Given entries
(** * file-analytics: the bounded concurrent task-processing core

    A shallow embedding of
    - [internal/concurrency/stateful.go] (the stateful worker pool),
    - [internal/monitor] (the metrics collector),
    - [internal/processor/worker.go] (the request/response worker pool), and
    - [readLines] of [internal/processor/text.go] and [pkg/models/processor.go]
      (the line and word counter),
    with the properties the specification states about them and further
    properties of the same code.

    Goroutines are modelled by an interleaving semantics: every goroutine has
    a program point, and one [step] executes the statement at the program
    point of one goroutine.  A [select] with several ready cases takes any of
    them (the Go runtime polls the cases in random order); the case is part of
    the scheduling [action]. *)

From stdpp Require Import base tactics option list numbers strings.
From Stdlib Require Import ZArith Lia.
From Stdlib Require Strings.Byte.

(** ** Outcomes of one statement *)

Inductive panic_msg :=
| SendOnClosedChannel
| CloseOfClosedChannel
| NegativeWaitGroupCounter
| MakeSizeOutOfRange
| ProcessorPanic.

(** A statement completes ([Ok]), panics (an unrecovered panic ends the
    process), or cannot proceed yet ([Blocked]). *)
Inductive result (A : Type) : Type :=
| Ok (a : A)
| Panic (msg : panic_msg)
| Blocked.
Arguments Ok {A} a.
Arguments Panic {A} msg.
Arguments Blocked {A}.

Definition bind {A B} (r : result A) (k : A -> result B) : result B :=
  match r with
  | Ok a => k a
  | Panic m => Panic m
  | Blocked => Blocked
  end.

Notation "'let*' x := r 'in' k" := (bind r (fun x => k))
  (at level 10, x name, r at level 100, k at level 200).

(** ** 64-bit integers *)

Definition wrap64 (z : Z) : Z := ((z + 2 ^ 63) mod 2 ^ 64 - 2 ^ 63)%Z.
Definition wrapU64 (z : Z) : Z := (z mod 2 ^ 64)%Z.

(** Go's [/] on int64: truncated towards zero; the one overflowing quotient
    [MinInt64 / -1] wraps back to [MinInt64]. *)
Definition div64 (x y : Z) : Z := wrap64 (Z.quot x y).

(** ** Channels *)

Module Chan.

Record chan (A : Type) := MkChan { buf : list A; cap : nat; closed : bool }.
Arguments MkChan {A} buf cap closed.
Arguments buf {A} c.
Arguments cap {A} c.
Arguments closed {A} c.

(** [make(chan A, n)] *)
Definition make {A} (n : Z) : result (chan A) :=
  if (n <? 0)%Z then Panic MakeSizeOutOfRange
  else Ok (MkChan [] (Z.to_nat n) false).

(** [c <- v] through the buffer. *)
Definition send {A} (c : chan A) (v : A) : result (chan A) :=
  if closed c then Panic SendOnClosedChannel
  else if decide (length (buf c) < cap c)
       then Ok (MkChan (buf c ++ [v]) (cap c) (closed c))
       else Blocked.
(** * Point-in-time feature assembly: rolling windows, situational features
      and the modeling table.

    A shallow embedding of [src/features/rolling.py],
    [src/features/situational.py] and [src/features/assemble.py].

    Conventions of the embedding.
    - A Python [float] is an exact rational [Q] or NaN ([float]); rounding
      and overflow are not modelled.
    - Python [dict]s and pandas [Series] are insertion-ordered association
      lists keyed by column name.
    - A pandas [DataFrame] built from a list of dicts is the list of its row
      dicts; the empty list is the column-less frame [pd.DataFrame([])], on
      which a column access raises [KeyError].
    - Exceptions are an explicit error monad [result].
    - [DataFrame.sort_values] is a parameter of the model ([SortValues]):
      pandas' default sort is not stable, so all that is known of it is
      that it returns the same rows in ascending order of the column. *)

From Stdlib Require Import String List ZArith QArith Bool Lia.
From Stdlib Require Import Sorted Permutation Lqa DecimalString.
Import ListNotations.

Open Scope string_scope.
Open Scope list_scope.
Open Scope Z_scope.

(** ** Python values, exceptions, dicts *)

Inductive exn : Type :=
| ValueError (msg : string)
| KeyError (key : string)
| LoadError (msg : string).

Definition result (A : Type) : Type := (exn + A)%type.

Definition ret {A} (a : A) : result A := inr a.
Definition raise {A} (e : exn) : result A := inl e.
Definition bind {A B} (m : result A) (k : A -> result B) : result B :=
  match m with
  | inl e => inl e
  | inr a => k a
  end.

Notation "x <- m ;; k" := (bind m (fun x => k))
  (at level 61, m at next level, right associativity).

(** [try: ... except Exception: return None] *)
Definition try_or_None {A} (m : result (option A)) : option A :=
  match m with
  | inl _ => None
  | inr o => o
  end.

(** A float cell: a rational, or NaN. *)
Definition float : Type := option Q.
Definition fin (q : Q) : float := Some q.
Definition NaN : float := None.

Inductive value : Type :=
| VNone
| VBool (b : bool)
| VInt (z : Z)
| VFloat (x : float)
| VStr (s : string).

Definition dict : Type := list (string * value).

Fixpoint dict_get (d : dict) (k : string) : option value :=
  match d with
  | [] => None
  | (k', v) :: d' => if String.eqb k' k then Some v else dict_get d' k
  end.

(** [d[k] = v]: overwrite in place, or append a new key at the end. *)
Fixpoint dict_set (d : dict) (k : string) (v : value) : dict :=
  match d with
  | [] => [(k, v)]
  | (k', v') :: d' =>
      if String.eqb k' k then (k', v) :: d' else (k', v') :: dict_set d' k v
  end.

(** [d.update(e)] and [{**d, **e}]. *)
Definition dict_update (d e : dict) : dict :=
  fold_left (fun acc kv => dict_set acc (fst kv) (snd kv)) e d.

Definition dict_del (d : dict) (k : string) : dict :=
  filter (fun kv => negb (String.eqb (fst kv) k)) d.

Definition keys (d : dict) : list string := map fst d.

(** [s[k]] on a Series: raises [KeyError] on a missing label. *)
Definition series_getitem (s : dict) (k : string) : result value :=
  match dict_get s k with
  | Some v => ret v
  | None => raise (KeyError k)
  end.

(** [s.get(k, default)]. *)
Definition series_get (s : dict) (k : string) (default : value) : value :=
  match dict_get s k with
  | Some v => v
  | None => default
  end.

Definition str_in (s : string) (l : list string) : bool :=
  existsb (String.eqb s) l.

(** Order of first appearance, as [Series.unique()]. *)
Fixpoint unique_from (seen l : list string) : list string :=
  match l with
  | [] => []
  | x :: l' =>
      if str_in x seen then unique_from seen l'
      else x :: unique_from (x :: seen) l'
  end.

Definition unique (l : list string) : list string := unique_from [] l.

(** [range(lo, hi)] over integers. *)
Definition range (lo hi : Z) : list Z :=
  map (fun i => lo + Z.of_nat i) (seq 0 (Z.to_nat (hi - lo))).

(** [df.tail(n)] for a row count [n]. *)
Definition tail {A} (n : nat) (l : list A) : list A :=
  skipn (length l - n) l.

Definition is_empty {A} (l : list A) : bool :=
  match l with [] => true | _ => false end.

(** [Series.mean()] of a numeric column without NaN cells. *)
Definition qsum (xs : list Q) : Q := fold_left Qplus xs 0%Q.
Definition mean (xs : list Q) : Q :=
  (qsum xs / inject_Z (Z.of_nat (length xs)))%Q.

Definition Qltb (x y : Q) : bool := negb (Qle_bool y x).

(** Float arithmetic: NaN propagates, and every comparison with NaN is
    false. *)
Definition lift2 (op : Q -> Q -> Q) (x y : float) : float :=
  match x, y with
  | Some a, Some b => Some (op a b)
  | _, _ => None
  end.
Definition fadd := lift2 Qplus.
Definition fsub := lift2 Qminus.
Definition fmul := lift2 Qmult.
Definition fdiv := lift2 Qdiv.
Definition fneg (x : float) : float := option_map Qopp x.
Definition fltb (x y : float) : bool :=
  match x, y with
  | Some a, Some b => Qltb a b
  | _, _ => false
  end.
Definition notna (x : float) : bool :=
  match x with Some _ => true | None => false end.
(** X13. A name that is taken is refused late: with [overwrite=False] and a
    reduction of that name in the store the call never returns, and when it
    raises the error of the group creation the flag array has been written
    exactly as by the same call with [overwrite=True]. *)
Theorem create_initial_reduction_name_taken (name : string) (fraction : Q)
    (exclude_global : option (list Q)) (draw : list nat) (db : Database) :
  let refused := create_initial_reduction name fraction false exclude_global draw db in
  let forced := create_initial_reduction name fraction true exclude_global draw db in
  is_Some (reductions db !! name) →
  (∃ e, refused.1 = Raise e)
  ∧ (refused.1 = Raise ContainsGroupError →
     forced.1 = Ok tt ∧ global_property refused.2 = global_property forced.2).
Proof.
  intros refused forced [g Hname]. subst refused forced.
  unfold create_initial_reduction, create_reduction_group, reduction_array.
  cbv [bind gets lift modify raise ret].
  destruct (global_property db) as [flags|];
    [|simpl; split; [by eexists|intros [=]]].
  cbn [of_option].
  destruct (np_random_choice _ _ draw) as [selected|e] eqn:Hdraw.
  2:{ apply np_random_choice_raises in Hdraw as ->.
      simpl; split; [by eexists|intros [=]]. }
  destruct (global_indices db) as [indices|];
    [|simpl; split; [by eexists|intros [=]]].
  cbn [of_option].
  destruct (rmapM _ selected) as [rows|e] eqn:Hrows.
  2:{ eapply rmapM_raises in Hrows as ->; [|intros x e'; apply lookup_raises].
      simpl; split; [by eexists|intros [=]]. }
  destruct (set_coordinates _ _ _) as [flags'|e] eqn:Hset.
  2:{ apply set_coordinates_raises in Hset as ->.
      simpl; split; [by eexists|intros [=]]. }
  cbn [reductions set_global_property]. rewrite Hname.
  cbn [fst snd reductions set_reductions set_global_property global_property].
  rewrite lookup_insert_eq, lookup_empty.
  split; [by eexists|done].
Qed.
* * *
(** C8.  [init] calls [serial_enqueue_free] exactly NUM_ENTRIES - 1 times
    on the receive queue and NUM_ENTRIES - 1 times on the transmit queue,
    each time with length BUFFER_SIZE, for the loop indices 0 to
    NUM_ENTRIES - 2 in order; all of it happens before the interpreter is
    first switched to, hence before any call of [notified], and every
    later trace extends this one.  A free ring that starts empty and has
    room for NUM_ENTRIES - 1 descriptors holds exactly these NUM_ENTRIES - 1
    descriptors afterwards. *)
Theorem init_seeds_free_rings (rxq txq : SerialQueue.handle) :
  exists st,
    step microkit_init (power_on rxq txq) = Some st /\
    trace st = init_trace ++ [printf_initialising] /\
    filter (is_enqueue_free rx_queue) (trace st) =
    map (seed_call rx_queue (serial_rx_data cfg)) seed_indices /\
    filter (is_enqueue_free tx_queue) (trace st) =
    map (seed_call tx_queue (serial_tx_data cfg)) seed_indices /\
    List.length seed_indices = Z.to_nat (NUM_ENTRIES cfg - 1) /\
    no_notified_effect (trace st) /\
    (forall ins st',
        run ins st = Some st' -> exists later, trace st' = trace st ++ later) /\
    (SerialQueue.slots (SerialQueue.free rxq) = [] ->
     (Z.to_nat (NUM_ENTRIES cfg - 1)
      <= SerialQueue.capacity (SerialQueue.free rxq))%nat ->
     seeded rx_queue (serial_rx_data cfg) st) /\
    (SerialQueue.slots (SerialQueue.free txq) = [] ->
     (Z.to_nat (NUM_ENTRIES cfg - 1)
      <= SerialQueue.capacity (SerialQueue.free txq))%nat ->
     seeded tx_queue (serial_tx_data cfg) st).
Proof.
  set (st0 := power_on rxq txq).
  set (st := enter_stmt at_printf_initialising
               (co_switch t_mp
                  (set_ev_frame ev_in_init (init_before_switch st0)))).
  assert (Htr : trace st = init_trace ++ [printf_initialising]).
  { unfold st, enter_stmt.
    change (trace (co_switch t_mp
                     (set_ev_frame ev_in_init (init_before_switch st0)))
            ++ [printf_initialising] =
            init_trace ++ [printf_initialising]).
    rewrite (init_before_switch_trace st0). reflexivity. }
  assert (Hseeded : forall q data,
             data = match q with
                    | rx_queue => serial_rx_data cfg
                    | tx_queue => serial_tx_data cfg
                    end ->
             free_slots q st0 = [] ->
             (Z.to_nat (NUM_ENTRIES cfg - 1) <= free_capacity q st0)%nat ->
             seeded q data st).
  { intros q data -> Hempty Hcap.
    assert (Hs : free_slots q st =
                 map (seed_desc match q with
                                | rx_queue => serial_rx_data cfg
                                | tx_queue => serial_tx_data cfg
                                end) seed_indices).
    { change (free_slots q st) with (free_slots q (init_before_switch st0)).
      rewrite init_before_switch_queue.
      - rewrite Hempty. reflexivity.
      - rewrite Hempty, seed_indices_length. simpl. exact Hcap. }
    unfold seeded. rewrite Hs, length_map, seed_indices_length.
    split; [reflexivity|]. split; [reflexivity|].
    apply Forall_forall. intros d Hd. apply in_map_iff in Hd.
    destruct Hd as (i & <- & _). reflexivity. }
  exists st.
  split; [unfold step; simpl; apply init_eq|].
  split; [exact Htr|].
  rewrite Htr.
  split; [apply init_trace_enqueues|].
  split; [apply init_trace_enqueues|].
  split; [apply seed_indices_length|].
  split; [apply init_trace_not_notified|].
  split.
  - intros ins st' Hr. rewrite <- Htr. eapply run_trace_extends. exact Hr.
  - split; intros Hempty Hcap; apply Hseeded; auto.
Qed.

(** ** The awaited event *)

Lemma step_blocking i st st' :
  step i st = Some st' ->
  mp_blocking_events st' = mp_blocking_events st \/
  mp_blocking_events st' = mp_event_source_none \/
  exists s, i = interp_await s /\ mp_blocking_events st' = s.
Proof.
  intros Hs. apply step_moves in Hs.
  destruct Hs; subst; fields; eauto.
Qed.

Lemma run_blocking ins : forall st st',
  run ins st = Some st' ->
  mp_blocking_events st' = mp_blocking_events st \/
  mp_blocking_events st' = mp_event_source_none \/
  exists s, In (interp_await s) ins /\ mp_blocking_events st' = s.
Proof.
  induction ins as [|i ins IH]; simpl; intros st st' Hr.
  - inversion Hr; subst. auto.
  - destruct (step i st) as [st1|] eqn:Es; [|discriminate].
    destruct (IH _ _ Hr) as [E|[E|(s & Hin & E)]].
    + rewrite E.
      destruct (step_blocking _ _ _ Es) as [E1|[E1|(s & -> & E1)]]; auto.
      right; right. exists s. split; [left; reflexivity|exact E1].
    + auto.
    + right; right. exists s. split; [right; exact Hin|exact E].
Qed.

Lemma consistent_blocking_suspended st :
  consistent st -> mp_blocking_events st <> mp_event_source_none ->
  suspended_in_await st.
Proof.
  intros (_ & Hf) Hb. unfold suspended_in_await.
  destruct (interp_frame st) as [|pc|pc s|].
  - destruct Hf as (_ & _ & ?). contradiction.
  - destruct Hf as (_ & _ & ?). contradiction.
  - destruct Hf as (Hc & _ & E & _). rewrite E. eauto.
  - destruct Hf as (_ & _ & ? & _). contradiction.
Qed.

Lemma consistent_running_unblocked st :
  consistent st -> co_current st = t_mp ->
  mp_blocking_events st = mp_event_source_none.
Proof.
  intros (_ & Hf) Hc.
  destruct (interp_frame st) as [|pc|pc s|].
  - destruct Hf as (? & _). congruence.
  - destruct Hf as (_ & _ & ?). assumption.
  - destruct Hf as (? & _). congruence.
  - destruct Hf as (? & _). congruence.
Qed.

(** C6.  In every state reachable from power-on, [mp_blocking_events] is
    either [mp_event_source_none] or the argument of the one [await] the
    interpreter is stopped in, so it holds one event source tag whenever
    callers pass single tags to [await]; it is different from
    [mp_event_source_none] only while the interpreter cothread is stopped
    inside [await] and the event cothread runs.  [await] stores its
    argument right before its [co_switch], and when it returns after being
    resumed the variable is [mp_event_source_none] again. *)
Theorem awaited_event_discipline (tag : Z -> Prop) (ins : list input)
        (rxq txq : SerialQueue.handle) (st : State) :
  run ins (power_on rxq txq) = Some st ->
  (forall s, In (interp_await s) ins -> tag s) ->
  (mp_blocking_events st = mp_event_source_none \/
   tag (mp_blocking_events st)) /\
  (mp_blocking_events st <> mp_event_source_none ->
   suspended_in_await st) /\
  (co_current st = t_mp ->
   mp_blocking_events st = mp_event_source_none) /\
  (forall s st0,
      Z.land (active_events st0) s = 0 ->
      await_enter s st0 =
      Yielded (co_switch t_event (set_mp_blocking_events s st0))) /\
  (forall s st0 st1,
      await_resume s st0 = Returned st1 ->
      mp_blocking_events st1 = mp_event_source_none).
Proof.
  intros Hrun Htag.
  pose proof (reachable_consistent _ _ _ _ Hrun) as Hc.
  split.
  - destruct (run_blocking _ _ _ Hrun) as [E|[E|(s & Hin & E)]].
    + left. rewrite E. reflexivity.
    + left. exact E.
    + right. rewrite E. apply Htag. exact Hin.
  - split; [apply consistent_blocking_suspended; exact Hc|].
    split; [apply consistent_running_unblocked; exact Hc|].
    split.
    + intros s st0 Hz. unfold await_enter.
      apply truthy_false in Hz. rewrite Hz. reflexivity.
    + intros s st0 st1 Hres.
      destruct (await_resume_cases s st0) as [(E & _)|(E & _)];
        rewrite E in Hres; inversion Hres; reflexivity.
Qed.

Assigned task
Retype exactly the lines of the data above that fall between the line with "then Ok (MkChan" and the line with "- Exceptions are", inclusive, and add nothing.

Solution to the problem
       then Ok (MkChan (buf c ++ [v]) (cap c) (closed c))
       else Blocked.
(** * Point-in-time feature assembly: rolling windows, situational features
      and the modeling table.

    A shallow embedding of [src/features/rolling.py],
    [src/features/situational.py] and [src/features/assemble.py].

    Conventions of the embedding.
    - A Python [float] is an exact rational [Q] or NaN ([float]); rounding
      and overflow are not modelled.
    - Python [dict]s and pandas [Series] are insertion-ordered association
      lists keyed by column name.
    - A pandas [DataFrame] built from a list of dicts is the list of its row
      dicts; the empty list is the column-less frame [pd.DataFrame([])], on
      which a column access raises [KeyError].
    - Exceptions are an explicit error monad [result].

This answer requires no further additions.